Legumes for heart health

Scientific studies have linked a diet high in beans with a lower risk of developing obesity, diabetes, high blood pressure, high cholesterol, cardiovascular disease, or strokes.  Eating legumes every day may effectively treat these diseases in those who already have them.  In one randomized controlled clinical study of over 100 individuals with type 2 diabetes, consuming at least one cup of beans (beans, chickpeas, or lentils) daily for three months has been associated with significant decreases in body fat (2.7 kilograms, about 6 pounds); waist circumference (a 1.4-centimeter loss ); blood glucose (a 0.5percent decline in HbA1c); cholesterol (an 8-point drop in LDL, measured in mg/dl); and blood pressure (a 4.5-point decrease in systolic and a 3.1-point reduction in diastolic blood pressures, measured in mm Hg).  All these improvements are remarkable!  We are talking about legumes, not medications with all those side

effects. Similar findings are reported from other studies. An investigation of Eight randomized controlled clinical trials, including data from over 550 participants with a vast selection of medical issues, found that participants who consumed about a cup of beans daily for ten weeks had a substantial reduction in systolic blood pressure (average 2.25 factors ).  In another study, researchers combined data from ten randomized controlled trials representing over 250 participants prescribed legumes daily for at least three weeks.  The beans diverse: pinto beans, chickpeas, baked beans, lentils, and peas in quantities ranging from 1/2 cup to 2 cups.  None of the participants had been carrying a naturopathic medicine. Yet, the legume diets led to a mean 8-point drop in LDL cholesterol (low-density lipoprotein, the”bad” cholesterol).  This is far better than many people can reach with pills!

How do beans have all these benefits?

Legumes are high in fiber, especially viscous soluble fiber, which slows Their absorption from the small intestine and binds up particular molecules with cholesterol.  This makes beans low in glycemic index and load, resulting in reduced blood glucose and less insulin released after eating them. This fiber lowers cholesterol levels.

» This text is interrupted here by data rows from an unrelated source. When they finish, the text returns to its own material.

Lemma isValidDateFormat_witness :
  (exists t,
     new_Date_of_string (js "2025-04-18") = Some t /\
     JsDate.YearFromTime t = 2025 /\
     JsDate.MonthFromTime t = 3 /\
     JsDate.DateFromTime t = 18) /\
  (exists lt,
     new_Date_in_zone (-18000000) (js "0012-04-00")
     = Some (JsDate.UTC (-18000000) lt) /\
     JsDate.YearFromTime lt = 2000 /\
     JsDate.MonthFromTime lt = 11 /\
     JsDate.DateFromTime lt = 4).
Proof.
  destruct isValidDateFormat_characterised as (_ & _ & _ & H & Hfb & _).
  split.
  - destruct (H (js "2025-04-18") 2025 4 18 eq_refl eq_refl) as [_ Ht].
    exact Ht.
  - destruct (Hfb (-18000000) (js "0012-04-00") 12 4 0) as [Hd Hfields].
    + unfold JsDate.msPerDay. lia.
    + reflexivity.
    + lia.
    + lia.
    + lia.
    + exists (JsDate.MakeDay 2000 11 4 * JsDate.msPerDay).
      split; [exact Hd |]. apply Hfields. vm_compute. discriminate.
Defined.

(* ====================================================================== *)
(** ** Running the analyzer                                                *)
(* ====================================================================== *)

Lemma analyseDataWithAI_run env st data :
  let o := http_post env (trace st) (chat_payload data) in
  analyseDataWithAI data env st
  = (Ok (analysis_of o).1, after_analysis env st data).
Proof.
  intros o.
  unfold after_analysis, analyseDataWithAI, bind, ask, try_catch, bind, axios_post, lift,
    console_error, emit, ret, analysis_of.
  cbn [heap trace]. fold o.
  destruct (settle o) as [response_data|e]; cbn [rbind fst snd heap trace].
  2: { by rewrite <- app_assoc. }
  destruct (reply_content response_data) as [content|e];
    cbn [fst snd heap trace].
  2: { by rewrite <- app_assoc. }
  destruct (falsy content) eqn:Hfalsy; [reflexivity |].
  destruct content; cbn [as_string_for_replace fst snd heap trace err_message];
    try (by rewrite <- app_assoc).
  destruct (Json.parse (cleanResponse s)); cbn [fst snd heap trace].
  - reflexivity.
  - by rewrite <- app_assoc.
Qed.

Lemma reply_content_chat_reply content :
  reply_content (chat_reply content) = Ok content.
Proof. reflexivity. Qed.


Lemma analysis_invalid_json env st data r text :
  http_post env (trace st) (chat_payload data) = Resolved r ->
  reply_content r = Ok (VString text) ->
  text <> [] ->
  Json.parse (cleanResponse text) = None ->
  exists st',
    analyseDataWithAI data env st
    = (Ok (invalid_json_marker (cleanResponse text)), st').
Proof.
  intros Ho Hc Htext Hparse. eexists.
  rewrite analyseDataWithAI_run. cbv zeta. rewrite Ho.
  unfold analysis_of. cbn [settle rbind]. rewrite Hc.
  cbn [falsy]. rewrite bool_decide_eq_false_2 by exact Htext.
  rewrite Hparse. reflexivity.
Qed.


Lemma analysis_parsed env st data r text v :
  http_post env (trace st) (chat_payload data) = Resolved r ->
  reply_content r = Ok (VString text) ->
  Json.parse (cleanResponse text) = Some v ->
  text <> [] ->
  exists st', analyseDataWithAI data env st = (Ok v, st').
Proof.
  intros Ho Hc Hparse Htext. eexists.
  rewrite analyseDataWithAI_run. cbv zeta. rewrite Ho.
  unfold analysis_of. cbn [settle rbind]. rewrite Hc.
  cbn [falsy]. rewrite bool_decide_eq_false_2 by exact Htext.
  rewrite Hparse. reflexivity.
Qed.
(** X30: marking a task as missed again and again reschedules it every
    time: after n calls on a task that was not completed, the store holds
    n tasks more and the counter is n higher.  Nothing bounds the growth. *)
Theorem repeated_missed_spawns_a_copy_each_time :
  forall (clks : list Clock) (taskId : string) (w : World) (i : nat) (t : Task),
    findRef (fun x => String.eqb (id x) taskId) (tasks w) = Some (i, t) ->
    status t <> CONFIG.STATUS.COMPLETED ->
    let w' :=
      List.fold_left
        (fun acc clk => after (TaskManager.updateStatus taskId CONFIG.STATUS.MISSED clk) acc)
        clks w in
    List.length (tasks w') = (List.length (tasks w) + List.length clks)%nat
    /\ counter w' = counter w + Z.of_nat (List.length clks).
Proof.
  induction clks as [|clk clks IH]; intros taskId w i t Hfind Hst; cbv zeta.
  - simpl. split; lia.
  - simpl List.fold_left.
    destruct (missed_step taskId clk w i t Hfind Hst) as (Hfind' & Hlen & Hcnt).
    destruct (IH taskId _ i _ Hfind' ltac:(discriminate)) as [Hl Hc]. cbv zeta in Hl, Hc.
    rewrite Hl, Hc, Hlen, Hcnt. simpl List.length. split; lia.
Qed.

Lemma repeated_missed_spawns_a_copy_each_time_witness :
  let a := mkTask "task_1_1" "Essay" 100 "wednesday" "not-completed" "2026-11-02" in
  List.length
    (tasks (List.fold_left
              (fun acc clk => after (TaskManager.updateStatus "task_1_1" "missed" clk) acc)
              [mkClock 7 "2026-11-03"; mkClock 8 "2026-11-03"; mkClock 9 "2026-11-03"]
              (mkWorld [a] 150 "" 2 [])))
  = 4%nat.
Proof.
  intros a.
  apply (proj1 (repeated_missed_spawns_a_copy_each_time
                  [mkClock 7 "2026-11-03"; mkClock 8 "2026-11-03"; mkClock 9 "2026-11-03"]
                  "task_1_1" (mkWorld [a] 150 "" 2 []) 0 a eq_refl ltac:(discriminate))).
Defined.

But wait, there’s more: not only are legumes high in fiber, but they are also high in protein, which makes them very satisfying and filling, so people tend to eat less of other things.  And they contain loads of magnesium, potassium, folate, and other plant nutrients associated with reduced blood pressure and improved cardiovascular health.

Despite all this definitive proof, people in America usually do not eat many legumes.  Given how healthful and economical beans, lentils, chickpeas, and legumes are, we plan to assist with a few suggestions:

Chili: this hot dish could be super-healthy, also.  Omit any meat and add extra beans (no-salt-added or low-salt canned beans work well).

  • Lentil or minestrone: hearty and warming soups can easily be made at home or bought (make sure to purchase low-salt varieties).